---------- DATASET RECORDS ----------
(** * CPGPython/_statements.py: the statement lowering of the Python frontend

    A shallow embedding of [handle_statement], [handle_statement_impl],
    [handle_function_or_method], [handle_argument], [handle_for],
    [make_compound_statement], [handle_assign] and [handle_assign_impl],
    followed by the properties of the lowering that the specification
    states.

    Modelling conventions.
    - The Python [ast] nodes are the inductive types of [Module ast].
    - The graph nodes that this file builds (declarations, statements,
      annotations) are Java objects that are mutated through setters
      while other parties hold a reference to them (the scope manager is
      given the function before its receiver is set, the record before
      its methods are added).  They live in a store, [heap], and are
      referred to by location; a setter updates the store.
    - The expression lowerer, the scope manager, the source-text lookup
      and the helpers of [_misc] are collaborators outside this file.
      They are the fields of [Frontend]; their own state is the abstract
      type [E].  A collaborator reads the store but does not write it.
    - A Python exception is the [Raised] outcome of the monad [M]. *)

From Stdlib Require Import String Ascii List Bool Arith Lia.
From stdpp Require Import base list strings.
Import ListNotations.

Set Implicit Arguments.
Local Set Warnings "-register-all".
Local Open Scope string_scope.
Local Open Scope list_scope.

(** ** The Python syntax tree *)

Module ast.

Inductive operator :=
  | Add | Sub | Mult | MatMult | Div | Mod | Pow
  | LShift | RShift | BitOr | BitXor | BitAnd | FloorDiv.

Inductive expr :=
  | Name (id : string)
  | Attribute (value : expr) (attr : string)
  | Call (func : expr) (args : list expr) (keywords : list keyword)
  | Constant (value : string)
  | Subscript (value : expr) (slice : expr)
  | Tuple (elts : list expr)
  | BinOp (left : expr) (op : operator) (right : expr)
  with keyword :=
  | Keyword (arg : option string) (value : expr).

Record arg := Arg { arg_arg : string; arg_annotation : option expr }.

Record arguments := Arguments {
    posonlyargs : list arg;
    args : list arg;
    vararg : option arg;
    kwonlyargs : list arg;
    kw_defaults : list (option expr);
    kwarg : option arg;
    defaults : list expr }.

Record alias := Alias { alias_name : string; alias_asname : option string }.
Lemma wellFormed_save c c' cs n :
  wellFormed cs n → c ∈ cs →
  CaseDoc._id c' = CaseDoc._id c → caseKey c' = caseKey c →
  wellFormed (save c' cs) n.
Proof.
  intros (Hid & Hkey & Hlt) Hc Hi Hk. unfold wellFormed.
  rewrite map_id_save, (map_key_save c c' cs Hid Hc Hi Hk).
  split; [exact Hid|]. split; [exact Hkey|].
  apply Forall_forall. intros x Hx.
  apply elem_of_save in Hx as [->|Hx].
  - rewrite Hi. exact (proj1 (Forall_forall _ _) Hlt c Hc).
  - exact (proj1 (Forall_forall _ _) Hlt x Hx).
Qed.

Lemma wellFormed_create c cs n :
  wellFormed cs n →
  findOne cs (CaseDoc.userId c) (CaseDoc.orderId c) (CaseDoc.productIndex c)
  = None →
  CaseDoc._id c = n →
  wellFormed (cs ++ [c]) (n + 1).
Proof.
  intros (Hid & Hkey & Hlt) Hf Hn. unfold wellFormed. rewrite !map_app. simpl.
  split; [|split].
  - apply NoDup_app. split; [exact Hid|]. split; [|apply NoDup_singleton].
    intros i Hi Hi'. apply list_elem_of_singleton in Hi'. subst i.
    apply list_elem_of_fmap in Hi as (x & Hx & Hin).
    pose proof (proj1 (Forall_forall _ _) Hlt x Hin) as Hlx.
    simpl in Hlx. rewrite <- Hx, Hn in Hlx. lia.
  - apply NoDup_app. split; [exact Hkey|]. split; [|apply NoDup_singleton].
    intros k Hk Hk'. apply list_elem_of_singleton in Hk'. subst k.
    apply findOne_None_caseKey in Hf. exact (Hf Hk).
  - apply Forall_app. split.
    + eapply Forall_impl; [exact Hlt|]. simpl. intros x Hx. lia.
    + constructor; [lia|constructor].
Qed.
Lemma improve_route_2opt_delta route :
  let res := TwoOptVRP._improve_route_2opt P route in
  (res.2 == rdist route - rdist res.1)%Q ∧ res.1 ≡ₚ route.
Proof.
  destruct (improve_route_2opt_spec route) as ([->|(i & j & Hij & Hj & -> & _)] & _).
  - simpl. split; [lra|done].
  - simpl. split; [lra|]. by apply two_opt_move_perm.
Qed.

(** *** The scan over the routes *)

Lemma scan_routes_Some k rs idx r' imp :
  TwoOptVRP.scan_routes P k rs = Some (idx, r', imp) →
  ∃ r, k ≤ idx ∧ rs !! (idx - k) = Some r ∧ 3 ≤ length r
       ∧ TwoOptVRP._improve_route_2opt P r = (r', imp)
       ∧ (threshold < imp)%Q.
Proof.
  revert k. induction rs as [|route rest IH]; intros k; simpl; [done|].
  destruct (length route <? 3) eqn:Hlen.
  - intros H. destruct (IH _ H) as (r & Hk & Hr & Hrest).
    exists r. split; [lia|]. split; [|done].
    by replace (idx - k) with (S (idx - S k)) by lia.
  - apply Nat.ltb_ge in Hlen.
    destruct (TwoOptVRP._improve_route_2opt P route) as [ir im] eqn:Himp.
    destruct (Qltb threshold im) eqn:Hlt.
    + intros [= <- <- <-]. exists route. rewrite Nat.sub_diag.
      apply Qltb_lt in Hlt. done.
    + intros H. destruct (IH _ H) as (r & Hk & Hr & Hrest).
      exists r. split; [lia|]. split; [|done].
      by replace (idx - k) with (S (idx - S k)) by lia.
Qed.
----------
§ WHAT THIS TASK INVOLVES
All records must be repeated exactly, with none skipped.

§ RESPONSE TO THIS TASK
(** * CPGPython/_statements.py: the statement lowering of the Python frontend

    A shallow embedding of [handle_statement], [handle_statement_impl],
    [handle_function_or_method], [handle_argument], [handle_for],
    [make_compound_statement], [handle_assign] and [handle_assign_impl],
    followed by the properties of the lowering that the specification
    states.

    Modelling conventions.
    - The Python [ast] nodes are the inductive types of [Module ast].
    - The graph nodes that this file builds (declarations, statements,
      annotations) are Java objects that are mutated through setters
      while other parties hold a reference to them (the scope manager is
      given the function before its receiver is set, the record before
      its methods are added).  They live in a store, [heap], and are
      referred to by location; a setter updates the store.
    - The expression lowerer, the scope manager, the source-text lookup
      and the helpers of [_misc] are collaborators outside this file.
      They are the fields of [Frontend]; their own state is the abstract
      type [E].  A collaborator reads the store but does not write it.
    - A Python exception is the [Raised] outcome of the monad [M]. *)

From Stdlib Require Import String Ascii List Bool Arith Lia.
From stdpp Require Import base list strings.
Import ListNotations.

Set Implicit Arguments.
Local Set Warnings "-register-all".
Local Open Scope string_scope.
Local Open Scope list_scope.

(** ** The Python syntax tree *)

Module ast.

Inductive operator :=
  | Add | Sub | Mult | MatMult | Div | Mod | Pow
  | LShift | RShift | BitOr | BitXor | BitAnd | FloorDiv.

Inductive expr :=
  | Name (id : string)
  | Attribute (value : expr) (attr : string)
  | Call (func : expr) (args : list expr) (keywords : list keyword)
  | Constant (value : string)
  | Subscript (value : expr) (slice : expr)
  | Tuple (elts : list expr)
  | BinOp (left : expr) (op : operator) (right : expr)
  with keyword :=
  | Keyword (arg : option string) (value : expr).

Record arg := Arg { arg_arg : string; arg_annotation : option expr }.

Record arguments := Arguments {
    posonlyargs : list arg;
    args : list arg;
    vararg : option arg;
    kwonlyargs : list arg;
    kw_defaults : list (option expr);
    kwarg : option arg;
    defaults : list expr }.

Record alias := Alias { alias_name : string; alias_asname : option string }.
Lemma wellFormed_save c c' cs n :
  wellFormed cs n → c ∈ cs →
  CaseDoc._id c' = CaseDoc._id c → caseKey c' = caseKey c →
  wellFormed (save c' cs) n.
Proof.
  intros (Hid & Hkey & Hlt) Hc Hi Hk. unfold wellFormed.
  rewrite map_id_save, (map_key_save c c' cs Hid Hc Hi Hk).
  split; [exact Hid|]. split; [exact Hkey|].
  apply Forall_forall. intros x Hx.
  apply elem_of_save in Hx as [->|Hx].
  - rewrite Hi. exact (proj1 (Forall_forall _ _) Hlt c Hc).
  - exact (proj1 (Forall_forall _ _) Hlt x Hx).
Qed.

Lemma wellFormed_create c cs n :
  wellFormed cs n →
  findOne cs (CaseDoc.userId c) (CaseDoc.orderId c) (CaseDoc.productIndex c)
  = None →
  CaseDoc._id c = n →
  wellFormed (cs ++ [c]) (n + 1).
Proof.
  intros (Hid & Hkey & Hlt) Hf Hn. unfold wellFormed. rewrite !map_app. simpl.
  split; [|split].
  - apply NoDup_app. split; [exact Hid|]. split; [|apply NoDup_singleton].
    intros i Hi Hi'. apply list_elem_of_singleton in Hi'. subst i.
    apply list_elem_of_fmap in Hi as (x & Hx & Hin).
    pose proof (proj1 (Forall_forall _ _) Hlt x Hin) as Hlx.
    simpl in Hlx. rewrite <- Hx, Hn in Hlx. lia.
  - apply NoDup_app. split; [exact Hkey|]. split; [|apply NoDup_singleton].
    intros k Hk Hk'. apply list_elem_of_singleton in Hk'. subst k.
    apply findOne_None_caseKey in Hf. exact (Hf Hk).
  - apply Forall_app. split.
    + eapply Forall_impl; [exact Hlt|]. simpl. intros x Hx. lia.
    + constructor; [lia|constructor].
Qed.
Lemma improve_route_2opt_delta route :
  let res := TwoOptVRP._improve_route_2opt P route in
  (res.2 == rdist route - rdist res.1)%Q ∧ res.1 ≡ₚ route.
Proof.
  destruct (improve_route_2opt_spec route) as ([->|(i & j & Hij & Hj & -> & _)] & _).
  - simpl. split; [lra|done].
  - simpl. split; [lra|]. by apply two_opt_move_perm.
Qed.

(** *** The scan over the routes *)

Lemma scan_routes_Some k rs idx r' imp :
  TwoOptVRP.scan_routes P k rs = Some (idx, r', imp) →
  ∃ r, k ≤ idx ∧ rs !! (idx - k) = Some r ∧ 3 ≤ length r
       ∧ TwoOptVRP._improve_route_2opt P r = (r', imp)
       ∧ (threshold < imp)%Q.
Proof.
  revert k. induction rs as [|route rest IH]; intros k; simpl; [done|].
  destruct (length route <? 3) eqn:Hlen.
  - intros H. destruct (IH _ H) as (r & Hk & Hr & Hrest).
    exists r. split; [lia|]. split; [|done].
    by replace (idx - k) with (S (idx - S k)) by lia.
  - apply Nat.ltb_ge in Hlen.
    destruct (TwoOptVRP._improve_route_2opt P route) as [ir im] eqn:Himp.
    destruct (Qltb threshold im) eqn:Hlt.
    + intros [= <- <- <-]. exists route. rewrite Nat.sub_diag.
      apply Qltb_lt in Hlt. done.
    + intros H. destruct (IH _ H) as (r & Hk & Hr & Hrest).
      exists r. split; [lia|]. split; [|done].
      by replace (idx - k) with (S (idx - S k)) by lia.
Qed.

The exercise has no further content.